BENI CULTURALI E PAESAGGIO NELLA LEGISLAZIONE ITALIANA ED EUROPEA

In Italia le prime resistenze contro l’urbanizzazione selvaggia del suolo e quindi contro la distruzione del paesaggio si ebbero nel 1955 con la nascita  di Italia Nostra, fondata da Umberto Zanotti Bianco, ma soprattutto attraverso la sensibilizzazione di uomini,  provenienti anche dal cinema, come P. P. Pasolini, che incominciarono a denunciare la distruzione del paesaggio e soprattutto dei centri storici, che negli anni Cinquanta e Sessanta, ormai erano abbandonati al loro triste destino.

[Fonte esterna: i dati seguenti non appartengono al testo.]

(** * csvToDb: loading delimited text files into a relational store

    A shallow embedding of [csvToDb.py] and the properties of its
    specification.  Python text is modelled by [string]; every character the
    program inspects (['/'], ['.'], [' '], ['-'], the double quote, [',']) is
    ASCII, so the functions below act on UTF-8 encoded text as the Python
    functions act on code points.

    The program runs on a POSIX host ([os.path] is [posixpath]) under
    CPython 3.11 or later, with [sqlite3] in its default transaction control:
    a transaction is opened before a statement that changes records, and a
    statement that changes the schema while no transaction is open is durable
    at once.  Computations thread the state of the store, the output and a
    trace of the calls made to the outside, and end normally or by an
    exception. *)

From Stdlib Require Import Ascii String ZArith Lia List Bool DecimalString.
From stdpp Require Import gmap strings list fin_maps.
Import ListNotations.

Local Open Scope Z_scope.

(** ** Python string primitives *)

Module PyStr.

(** [s.rfind(c)] for a one-character [c]: the highest index holding [c]. *)
Fixpoint rfind_index (c : ascii) (s : string) : option nat :=
  match s with
  | EmptyString => None
  | String a s' =>
      match rfind_index c s' with
      | Some i => Some (S i)
      | None => if Ascii.eqb a c then Some 0%nat else None
      end
  end.

Definition rfind (s : string) (c : ascii) : Z :=
  match rfind_index c s with
  | Some i => Z.of_nat i
  | None => -1
  end.

Fixpoint drop (n : nat) (s : string) : string :=
  match n, s with
  | O, _ => s
  | S _, EmptyString => EmptyString
  | S k, String _ s' => drop k s'
  end.

Fixpoint take (n : nat) (s : string) : string :=
  match n, s with
  | O, _ => EmptyString
  | S _, EmptyString => EmptyString
  | S k, String a s' => String a (take k s')
  end.

(** [s[i:]], [s[:i]] and [s[i:j]] for non-negative bounds. *)
Definition slice_from (s : string) (i : Z) : string := drop (Z.to_nat i) s.
Definition slice_to (s : string) (i : Z) : string := take (Z.to_nat i) s.
Definition slice (s : string) (i j : Z) : string :=
  take (Z.to_nat (j - i)) (drop (Z.to_nat i) s).

(** [s.replace(old, new)] for one-character [old] and [new]. *)
Fixpoint replace (old new : ascii) (s : string) : string :=
  match s with
  | EmptyString => EmptyString
  | String a s' =>
      String (if Ascii.eqb a old then new else a) (replace old new s')
  end.

(** [sep.join(parts)]. *)
Fixpoint join (sep : string) (parts : list string) : string :=
  match parts with
  | [] => EmptyString
  | [x] => x
  | x :: rest => x +:+ sep +:+ join sep rest
  end.

(** [c in s] for a one-character [c]. *)
Fixpoint contains (c : ascii) (s : string) : bool :=
  match s with
  | EmptyString => false
  | String a s' => Ascii.eqb a c || contains c s'
  end.

(** [str(n)] for a natural number. *)
Definition str_nat (n : nat) : string := NilEmpty.string_of_uint (Nat.to_uint n).

Fixpoint chars (s : string) : list ascii :=
  match s with
  | EmptyString => []
  | String a s' => a :: chars s'
  end.

End PyStr.

(** ** [os.path] on a POSIX host *)

Module os_path.
Import PyStr.

(** [posixpath.basename]: [i = p.rfind('/') + 1; return p[i:]]. *)
Definition basename (p : string) : string :=
  let i := rfind p "/" + 1 in
  slice_from p i.

(** The loop of [genericpath._splitext] that skips the leading dots of the
    file name: it answers [true] as soon as a character other than ['.'] is
    met below [dotIndex], [false] when the indices run out. *)
Fixpoint skip_leading_dots (p : string) (filenameIndex : Z) (steps : nat) : bool :=
  match steps with
  | O => false
  | S k =>
      if negb (String.eqb (slice p filenameIndex (filenameIndex + 1)) ".")
      then true
      else skip_leading_dots p (filenameIndex + 1) k
  end.

(** [posixpath.splitext], that is [genericpath._splitext(p, '/', None, '.')]. *)
Definition splitext (p : string) : string * string :=
  let sepIndex := rfind p "/" in
  let dotIndex := rfind p "." in
  if (sepIndex <? dotIndex)
     && skip_leading_dots p (sepIndex + 1) (Z.to_nat (dotIndex - (sepIndex + 1)))
  then (slice_to p dotIndex, slice_from p dotIndex)
  else (p, EmptyString).

End os_path.

(** ** The identifier sanitizer *)

Definition sanitize_table_name (file_path : string) : string :=
  let base_name := os_path.basename file_path in
  let table_name := fst (os_path.splitext base_name) in
  let table_name :=
    PyStr.replace "-" "_" (PyStr.replace " " "_" (PyStr.replace "." "_" table_name)) in
  table_name.

(** The derivation in the specification's words: the final path segment, its
    last extension suffix removed, every period, space and hyphen turned into
    an underscore. *)
Module SanitizerSpec.

(** The text after the last ['/']. *)
Fixpoint final_path_segment (p : string) : string :=
  match p with
  | EmptyString => EmptyString
  | String a p' =>
      if PyStr.contains "/" p' then final_path_segment p'
      else if Ascii.eqb a "/" then p' else p
  end.

(** The last extension suffix is the last ['.'] of the segment with the text
    after it, when a character other than ['.'] stands before that period. *)
Fixpoint remove_extension_from (named : bool) (s : string) : string :=
  match s with
  | EmptyString => EmptyString
  | String a s' =>
      if Ascii.eqb a "." && named && negb (PyStr.contains "." s') then EmptyString
      else String a (remove_extension_from (named || negb (Ascii.eqb a ".")) s')
  end.

Definition remove_last_extension (segment : string) : string :=
  remove_extension_from false segment.

Definition underscore (a : ascii) : ascii :=
  if Ascii.eqb a "." || Ascii.eqb a " " || Ascii.eqb a "-" then "_"%char else a.

Fixpoint underscore_all (s : string) : string :=
  match s with
  | EmptyString => EmptyString
  | String a s' => String (underscore a) (underscore_all s')
  end.

Definition table_identifier (path : string) : string :=
  underscore_all (remove_last_extension (final_path_segment path)).

End SanitizerSpec.

(** ** Exceptions

    The exception classes the program can meet.  [IntegrityError],
    [OperationalError], [ProgrammingError] and [DataError] are the store's
    ([sqlite3]) classes; none of them is a subclass of another. *)

Inductive exn :=
| OSError (msg : string)
| UnicodeDecodeError (msg : string)
| StopIteration
| csv_Error (msg : string)
| IntegrityError (msg : string)
| OperationalError (msg : string)
| ProgrammingError (msg : string)
| DataError (msg : string)
| SystemExit (code : Z).

(** [str(e)]. *)
Definition exn_str (e : exn) : string :=
  match e with
  | OSError m | UnicodeDecodeError m | csv_Error m | IntegrityError m
  | OperationalError m | ProgrammingError m | DataError m => m
  | StopIteration => EmptyString
  | SystemExit c => EmptyString
  end.

(** The test of [except sqlite3.IntegrityError]. *)
Definition is_IntegrityError (e : exn) : bool :=
  match e with
  | IntegrityError _ => true
  | _ => false
  end.

Abbreviation row := (list string).

(** ** The delimited-text reader

    [csv.reader] with the default ([excel]) dialect: delimiter [','], the double
    quote as quote character, doubled quotes, no escape character, not strict.  The
    states that need an escape character are unreachable and left out. *)

Module csv.

Definition dquote : ascii := "034"%char.
Definition LF : ascii := "010"%char.
Definition CR : ascii := "013"%char.

Inductive ParserState :=
| START_RECORD | START_FIELD | IN_FIELD | IN_QUOTED_FIELD
| QUOTE_IN_QUOTED_FIELD | EAT_CRNL.

Record Reader := mkReader {
  state : ParserState;
  fields : list string;
  field : string;
  field_len : N }.

Definition field_limit : N := 131072%N.

Definition parse_reset : Reader :=
  {| state := START_RECORD; fields := []; field := EmptyString; field_len := 0%N |}.

Definition set_state (r : Reader) (s : ParserState) : Reader :=
  {| state := s; fields := fields r; field := field r; field_len := field_len r |}.

Definition parse_save_field (r : Reader) : Reader :=
  {| state := state r; fields := fields r ++ [field r];
     field := EmptyString; field_len := 0%N |}.

(** The text is held as the bytes of its UTF-8 encoding, and the reader
    counts characters: a byte that continues a character joins the field
    without being counted. *)
Definition is_continuation (c : ascii) : bool :=
  let n := nat_of_ascii c in ((128 <=? n) && (n <? 192))%nat.

Definition parse_add_char (r : Reader) (c : ascii) : exn + Reader :=
  if is_continuation c
  then inr {| state := state r; fields := fields r;
              field := field r +:+ String c EmptyString;
              field_len := field_len r |}
  else if (field_limit <=? field_len r)%N
  then inl (csv_Error "field larger than field limit (131072)")
  else inr {| state := state r; fields := fields r;
              field := field r +:+ String c EmptyString;
              field_len := N.succ (field_len r) |}.

Definition is_newline (c : ascii) : bool := Ascii.eqb c LF || Ascii.eqb c CR.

Uomini come Giorgio Bassani, Antonio Cederna, Leonardo  Borgese, che incominciarono  a parlare per la prima volta di Beni culturali da salvare e da conservare, di tutela del paesaggio e di valorizzazione dell’ambiente.  Intanto nel 1960 si aveva la Carta di Gubbio sulla salvaguardia dei Centri storici e nel 1967 le denunce della Commissione parlamentare Franceschini, incaricata di indagare lo stato dei Beni culturali nazionali. Per poi giungere,  nel 1999, al Testo Unico delle disposizioni legislative in materia di beni culturali e ambientali e  nel 2000, alla Convenzione Europea del Paesaggio, in cui si  afferma che il paesaggio “rappresenta una componente fondamentale del patrimonio culturale e naturale dell’Europa”, come “una ricchezza condivisa della civiltà europea, dove le componenti naturali e quelle antropiche concorrono alla sua formazione. Si tratta di un patrimonio comune, di un ecosistema e di un sistema di beni culturali affidato alle popolazioni” (Tosco, 2014, p. 80). Nel 2004 si ha il  Codice dei beni culturali e del paesaggio, in cui il paesaggio è ormai riconosciuto come un bene comune, un diritto delle popolazioni, aperto senza confini alla percezione di tutti.  Per la prima volta, il Codice dei beni culturali e del paesaggio poneva in risalto, oltre che l’importanza del patrimonio culturale in generale, quanto la tutela e la valorizzazione di esso nell’ambito delle leggi emaniate delle singole regioni, che si devono dotare di Piani paesaggistici, di cui però ancora poche regioni  sono in possesso, fra cui la Puglia e la Toscana. Solo recentemente, con l’intervento dell’UNESCO, la gestione dei beni culturali è diventata un patrimonio universale, in quanto espressione dell’identità della nazione. Identità di cui oggi sono rappresentate dalla World Heritage List, che è il catalogo dei siti dichiarati dall’UNESCO patrimonio culturale dell’umanità, di cui l’Italia ha il maggior numero (46), fra cui il sito longobardo del Santuario di San Michele a Monte Sant’Angelo (2011).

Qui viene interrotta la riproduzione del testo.